CSD
- Founded: 1972
- Headquarters: Montreal, Quebec
- Location: Canada;
- Members: 73200
- Key people: Luc Vachon, president
- Affiliations: ITUC
- Website: www.csd.qc.ca

= Congress of Democratic Trade Unions (Quebec) =

National trade union centre in Canada

The Congress of Democratic Trade Unions (French: Centrale des syndicats démocratiques, CSD) is a national trade union centre in Quebec formed on 8 June 1972 in response to a split within the Confederation of National Trade Unions Confédération des syndicats nationaux, CSN).
It is the smallest of the four labour centres in Quebec, with about 4% (62,770 members) of the union membership in the province.
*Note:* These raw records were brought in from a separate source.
(** * The item resource server of [http-demo/server.js]

    A shallow embedding of the Express handlers of [src/http-demo/server.js]
    and of the fragment of JavaScript they rely on: strings as sequences of
    UTF-16 code units, [String.prototype.trim], numbers as IEEE 754 binary64
    values, [Number(...)] coercion of the values a parsed request body can
    hold, and the in-memory store ([nextId], [items]) threaded through the
    handlers as explicit state. *)

From Stdlib Require Import ZArith NArith List String Ascii Bool Lia.
From Stdlib Require Import Floats.SpecFloat DecimalString DecimalPos.
Import ListNotations.

Local Open Scope Z_scope.

(** ** The JavaScript fragment *)

Module JS.

(** *** Strings

    A JavaScript string is a sequence of 16-bit code units.  [str] embeds an
    ASCII literal. *)

Definition code_unit := N.
Definition jsstring := list code_unit.

Definition str (s : string) : jsstring :=
  List.map N_of_ascii (list_ascii_of_string s).

Definition code_unit_eqb : code_unit -> code_unit -> bool := N.eqb.

Fixpoint jsstring_eqb (a b : jsstring) : bool :=
  match a, b with
  | [], [] => true
  | x :: a', y :: b' => code_unit_eqb x y && jsstring_eqb a' b'
  | _, _ => false
  end.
The split was led by dissident members of the CSN executive Paul-Émilien Dalpé, Jacques Dion and Amédée Daigle, referred to as the "Three Ds", who said they wanted a more democratic union body and one which would be politically neutral, as distinct from the political militancy of the CSN. Paul-Émile Dalpé was the first president of the CSD, Dion was treasurer and Daigle was director of services. Jean-Paul Hétu was vice-president and Réal Labelle was secretary.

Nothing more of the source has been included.